23.02.1.1 Biologics as Replacement of a Deficient or Abnormal Protein.

Insulin has been previously indicated as the prototypical biologic medicine. Treatment by addition of exogenous insulin is the preferred treatment for type I diabetes and is used extensively in type II diabetes. However, other conditions characterised by deficiencies are treated in a similar manner.

Deficiencies in various coagulation factors typify a number of inherited bleeding disorders.  Clotting factor VIII deficiency manifests itself in haemophilia A whilst lack of factor IX results in haemophilia B. Treatment for both of these conditions is by supplementation of the missing proteins using either purified blood products or, more commonly, human recombinant proteins. The development and use of recombinant clotting factors in conjunction with better screening methods has drastically reduced the incidence of infection of haemophiliacs with HIV.

Growth failure caused by growth hormone (somatotropin) deficiency or as symptoms from pathological states such as Prader-Willi disease or Turners syndrome can be treated by exogenous administration of recombinant human growth hormone produced either in E. coli (Genotropin) or from genetically engineered mammalian cells (Saizen).

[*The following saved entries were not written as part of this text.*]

(* ===== verification/Order.v ===== *)
(** * Ordered types

    Rust's [Ord] as a class with its laws, the orders that [derive] gives products, sequences
    and options, and the slice operations that rely on them: [sort_unstable], [dedup] and
    [binary_search]. *)

From Stdlib Require Import ZArith.
From stdpp Require Import base numbers list option sorting.
From S2P Require Import Prelude Text.

(** ** The class *)

Class Ord (A : Type) : Type := cmp : A -> A -> comparison.

Class OrdLaws (A : Type) `{!Ord A} : Prop := {
  cmp_eq (a b : A) : cmp a b = Eq <-> a = b;
  cmp_opp (a b : A) : cmp b a = CompOpp (cmp a b);
  cmp_lt_trans (a b c : A) : cmp a b = Lt -> cmp b c = Lt -> cmp a c = Lt
}.

(** [Ordering::then_with]. *)
Definition then_with (first second : comparison) : comparison :=
  match first with Eq => second | _ => first end.

(** ** Instances *)

#[export] Instance Ord_N : Ord N := N.compare.
#[export] Instance Ord_Z : Ord Z := Z.compare.
#[export] Instance Ord_text : Ord text := text_cmp.

(** Tuples and the fields of a derived [struct]. *)
#[export] Instance Ord_pair {A B} `{!Ord A} `{!Ord B} : Ord (A * B) :=
  fun x y => then_with (cmp (fst x) (fst y)) (cmp (snd x) (snd y)).

(** [None] comes first. *)
#[export] Instance Ord_option {A} `{!Ord A} : Ord (option A) :=
  fun x y => match x, y with
             | None, None => Eq
             | None, Some _ => Lt
             | Some _, None => Gt
             | Some a, Some b => cmp a b
             end.

(** Sequences, lexicographically. *)
Fixpoint list_cmp {A} `{!Ord A} (x y : list A) : comparison :=
  match x, y with
  | [], [] => Eq
  | [], _ :: _ => Lt
  | _ :: _, [] => Gt
  | a :: x', b :: y' => then_with (cmp a b) (list_cmp x' y')
  end.

#[export] Instance Ord_list {A} `{!Ord A} : Ord (list A) | 10 := list_cmp.

(** The order of a representation. *)
Definition cmp_by {A B} `{!Ord B} (f : A -> B) : Ord A := fun x y => cmp (f x) (f y).

#[export] Instance OrdLaws_N : OrdLaws N.
Proof.
  split; unfold cmp, Ord_N.
  - apply N.compare_eq_iff.
  - intros. apply N.compare_antisym.
  - intros a b c. rewrite !N.compare_lt_iff. lia.
Qed.

#[export] Instance OrdLaws_Z : OrdLaws Z.
Proof.
  split; unfold cmp, Ord_Z.
  - apply Z.compare_eq_iff.
  - intros. apply Z.compare_antisym.
  - intros a b c. rewrite !Z.compare_lt_iff. lia.
Qed.

#[export] Instance OrdLaws_text : OrdLaws text.
Proof. split; [apply text_cmp_eq|apply text_cmp_antisym|apply text_lt_trans]. Qed.

Section instances.
Context {A B : Type} `{!Ord A} `{!Ord B} `{!OrdLaws A} `{!OrdLaws B}.

Lemma cmp_refl (a : A) : cmp a a = Eq.
Proof. by apply cmp_eq. Qed.

Lemma then_with_opp x y : then_with (CompOpp x) (CompOpp y) = CompOpp (then_with x y).
Proof. by destruct x. Qed.

Lemma then_with_lt x y : then_with x y = Lt <-> x = Lt \/ x = Eq /\ y = Lt.
Proof. destruct x; simpl; naive_solver. Qed.

#[export] Instance OrdLaws_pair : OrdLaws (A * B).
Proof.
  split; unfold cmp, Ord_pair.
  - intros [a b] [a' b']; simpl. destruct (cmp a a') eqn:Ha; simpl.
    + apply cmp_eq in Ha as ->. rewrite cmp_eq. naive_solver.
    + split; [done|]. intros [= -> _]. by rewrite cmp_refl in Ha.
    + split; [done|]. intros [= -> _]. by rewrite cmp_refl in Ha.
  - intros [a b] [a' b']; simpl. rewrite (cmp_opp a a'), (cmp_opp b b'). apply then_with_opp.
  - intros [a b] [a' b'] [a'' b'']; simpl. rewrite !then_with_lt, !cmp_eq.
    intros [Ha|[-> Hb]] [Ha'|[-> Hb']]; [left; by eapply cmp_lt_trans|by left..|].
    right. split; [done|by eapply cmp_lt_trans].
Qed.

#[export] Instance OrdLaws_option : OrdLaws (option A).
Proof.
  split; unfold cmp, Ord_option.
  - intros [a|] [b|]; rewrite ?cmp_eq; naive_solver.
  - intros [a|] [b|]; [apply cmp_opp|done..].
  - intros [a|] [b|] [c|]; try done. apply cmp_lt_trans.
Qed.

#[export] Instance OrdLaws_list : OrdLaws (list A).
Proof.
  split; unfold cmp, Ord_list.
  - induction a as [|a x IH]; intros [|b y]; simpl; try done.
    destruct (cmp a b) eqn:Ha; simpl.
    + apply cmp_eq in Ha as ->. rewrite IH. naive_solver.
    + split; [done|]. intros [= -> _]. by rewrite cmp_refl in Ha.
    + split; [done|]. intros [= -> _]. by rewrite cmp_refl in Ha.
  - induction a as [|a x IH]; intros [|b y]; simpl; try done.
    rewrite (cmp_opp a b), (IH y). apply then_with_opp.
  - induction a as [|a x IH]; intros [|b y] [|c z]; simpl; try done.
    rewrite !then_with_lt, !cmp_eq.
    intros [Ha|[-> Hb]] [Ha'|[-> Hb']]; [left; by eapply cmp_lt_trans|by left..|].
    right. split; [done|by eapply IH].
Qed.
End instances.

(** An injective representation carries the laws over. *)
Lemma cmp_by_laws {A B} `{!Ord B} `{!OrdLaws B} (f : A -> B) :
  (forall x y, f x = f y -> x = y) -> @OrdLaws A (cmp_by f).
Proof.
  intros Hf. split; unfold cmp, cmp_by.
  - intros a b. rewrite cmp_eq. split; [apply Hf|by intros ->].
  - intros a b. apply cmp_opp.
  - intros a b c. apply cmp_lt_trans.
Qed.

(** ** Slices of ordered elements *)

Section slices.
Context {A : Type} `{!Ord A}.

Fixpoint sort_insert (a : A) (l : list A) : list A :=
  match l with
  | [] => [a]
  | b :: l' => match cmp a b with Gt => b :: sort_insert a l' | _ => a :: l end
  end.

(** [sort_unstable]: equal elements are identical, so the sorted slice is unique. *)
Fixpoint sort_unstable (l : list A) : list A :=
  match l with
  | [] => []
  | a :: l' => sort_insert a (sort_unstable l')
  end.

(** [Vec::dedup]: of consecutive equal elements the first stays. *)
Fixpoint dedup (l : list A) : list A :=
  match l with
  | [] => []
  | a :: l' =>
      match l' with
      | [] => [a]
      | b :: _ => match cmp a b with Eq => dedup l' | _ => a :: dedup l' end
      end
  end.

(** [binary_search(key).is_ok()] on a sorted slice. *)
Fixpoint binary_search (l : list A) (key : A) : bool :=
  match l with
  | [] => false
  | a :: l' => match cmp a key with Lt => binary_search l' key | Eq => true | Gt => false end
  end.

(** Strictly increasing. *)
Fixpoint increasing (l : list A) : Prop :=
  match l with
  | [] => True
  | a :: l' => Forall (fun b => cmp a b = Lt) l' /\ increasing l'
  end.

(** Increasing. *)
Fixpoint ascending (l : list A) : Prop :=
  match l with
  | [] => True
  | a :: l' => Forall (fun b => cmp a b <> Gt) l' /\ ascending l'
  end.

Context `{!OrdLaws A}.

Lemma cmp_le_lt (a b c : A) : cmp a b <> Gt -> cmp b c = Lt -> cmp a c = Lt.
Proof.
  intros Hab Hbc. destruct (cmp a b) eqn:Hc; [|by eapply cmp_lt_trans|done].
  by apply cmp_eq in Hc as ->.
Qed.

Lemma cmp_le_trans (a b c : A) : cmp a b <> Gt -> cmp b c <> Gt -> cmp a c <> Gt.
Proof.
  intros Hab Hbc. destruct (cmp b c) eqn:Hc; [|by rewrite (cmp_le_lt a b c)|done].
  by apply cmp_eq in Hc as ->.
Qed.

Lemma cmp_gt (a b : A) : cmp a b = Gt -> cmp b a = Lt.
Proof. intros H. by rewrite cmp_opp, H. Qed.

Lemma sort_insert_perm a l : sort_insert a l ≡ₚ a :: l.
Proof.
  induction l as [|b l IH]; simpl; [done|]. destruct (cmp a b); [done..|].
  rewrite IH. apply Permutation_swap.
Qed.

Lemma sort_perm l : sort_unstable l ≡ₚ l.
Proof. induction l as [|a l IH]; simpl; [done|]. by rewrite sort_insert_perm, IH. Qed.

Lemma sort_insert_ascending a l : ascending l -> ascending (sort_insert a l).
Proof.
  induction l as [|b l IH]; simpl; [by repeat constructor|]. intros [Hb Hl].
  assert (cmp a b <> Gt -> Forall (fun c => cmp a c <> Gt) (b :: l)) as Hle.
  { intros Hab. constructor; [done|]. eapply Forall_impl; [exact Hb|].
    intros c. by apply cmp_le_trans. }
  destruct (cmp a b) eqn:Hc; [by split; [apply Hle|]..|]. split; [|by apply IH].
  rewrite sort_insert_perm. constructor; [by rewrite (cmp_gt a b Hc)|done].
Qed.

Lemma sort_ascending l : ascending (sort_unstable l).
Proof. induction l as [|a l IH]; simpl; [done|]. by apply sort_insert_ascending. Qed.

Lemma elem_of_dedup a l : a ∈ dedup l <-> a ∈ l.
Proof.
  induction l as [|b l IH]; simpl; [done|]. destruct l as [|c l]; [done|].
  destruct (cmp b c) eqn:Hc; [|rewrite !elem_of_cons, IH, elem_of_cons; naive_solver..].
  apply cmp_eq in Hc as ->. rewrite IH. rewrite !elem_of_cons. naive_solver.
Qed.

Lemma dedup_increasing l : ascending l -> increasing (dedup l).
Proof.
  induction l as [|a l IH]; simpl; [done|]. intros [Ha Hl]. specialize (IH Hl).
  destruct l as [|b l]; [by repeat constructor|].
  destruct (cmp a b) eqn:Hc; [done| |by apply list.Forall_cons in Ha as [[] _]].
  split; [|done]. apply list.Forall_forall. intros c Hin. apply (proj1 (elem_of_dedup _ _)) in Hin.
  apply elem_of_cons in Hin as [->|Hin]; [done|]. destruct Hl as [Hb _].
  rewrite list.Forall_forall in Hb. specialize (Hb c Hin).
  destruct (cmp b c) eqn:Hbc; [by apply cmp_eq in Hbc as <-|by eapply cmp_lt_trans|done].
Qed.

(** An ascending slice is determined by its elements: whatever order they come in, sorting
    gives the same result. *)
Lemma ascending_unique l l' : ascending l -> ascending l' -> l ≡ₚ l' -> l = l'.
Proof.
  revert l'. induction l as [|a l IH]; intros [|b l'] Hl Hl' Hp;
    [done|by apply Permutation_nil_cons in Hp|by symmetry in Hp; apply Permutation_nil_cons in Hp|].
  destruct Hl as [Ha Hl], Hl' as [Hb Hl']. assert (a = b) as <-.
  { assert (a ∈ b :: l') as Hin by (rewrite <- Hp; left).
    assert (b ∈ a :: l) as Hin' by (rewrite Hp; left).
    apply elem_of_cons in Hin as [?|Hin]; [done|]. apply elem_of_cons in Hin' as [?|Hin']; [done|].
    rewrite list.Forall_forall in Ha, Hb. specialize (Ha b Hin'). specialize (Hb a Hin).
    apply cmp_eq. rewrite cmp_opp in Hb. by destruct (cmp a b). }
  f_equal. apply IH; [done..|]. by apply Permutation_cons_inv in Hp.
Qed.

Lemma sort_unstable_unique l l' : l ≡ₚ l' -> sort_unstable l = sort_unstable l'.
Proof.
  intros Hp. apply ascending_unique; [apply sort_ascending..|]. by rewrite !sort_perm.
Qed.

(** A slice is found in exactly when it has the key. *)
Lemma binary_search_elem l key : increasing l -> binary_search l key = true <-> key ∈ l.
Proof.
  induction l as [|a l IH]; simpl; [by split; [|intros ?%not_elem_of_nil]|]. intros [Ha Hl].
  rewrite elem_of_cons. destruct (cmp a key) eqn:Hc.
  - apply cmp_eq in Hc as ->. naive_solver.
  - rewrite IH by done. split; [by right|]. intros [->|?]; [|done]. by rewrite cmp_refl in Hc.
  - split; [done|]. intros [->|Hin]; [by rewrite cmp_refl in Hc|].
    rewrite list.Forall_forall in Ha. by rewrite (Ha key Hin) in Hc.
Qed.

(** [sort_unstable] and [dedup] together: the elements, once each, in order. *)
Definition normalized (l : list A) : list A := dedup (sort_unstable l).

Lemma normalized_increasing l : increasing (normalized l).
Proof. apply dedup_increasing, sort_ascending. Qed.

Lemma elem_of_normalized a l : a ∈ normalized l <-> a ∈ l.
Proof. unfold normalized. rewrite elem_of_dedup. by rewrite sort_perm. Qed.

Lemma normalized_nil l : normalized l = [] <-> l = [].
Proof.
  split; [|by intros ->]. intros Hn. destruct l as [|a l]; [done|].
  assert (a ∈ normalized (a :: l)) as Ha by (apply elem_of_normalized; left).
  rewrite Hn in Ha. by apply not_elem_of_nil in Ha.
Qed.
End slices.

#[export] Hint Resolve normalized_increasing sort_ascending : slices.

Gaucher’s disease is a lysosomal storage disease caused by a deficiency in the enzyme β-glucocerebrosidase which hydrolyses glucocerebroside to glucose and ceramide. Deficiency in this enzyme results in an accumulation of the substrate in a variety of tissues including spleen, liver, kidneys, lungs, brain and bone marrow. Types I and III, the adult forms of the disease can be treated by replacement treatment with recombinant β-glucocerebrosidase (Imiglucerase), which, when given intravenously every two weeks, can dramatically decrease liver and spleen size, reduce skeletal abnormalities, and reverse other manifestations.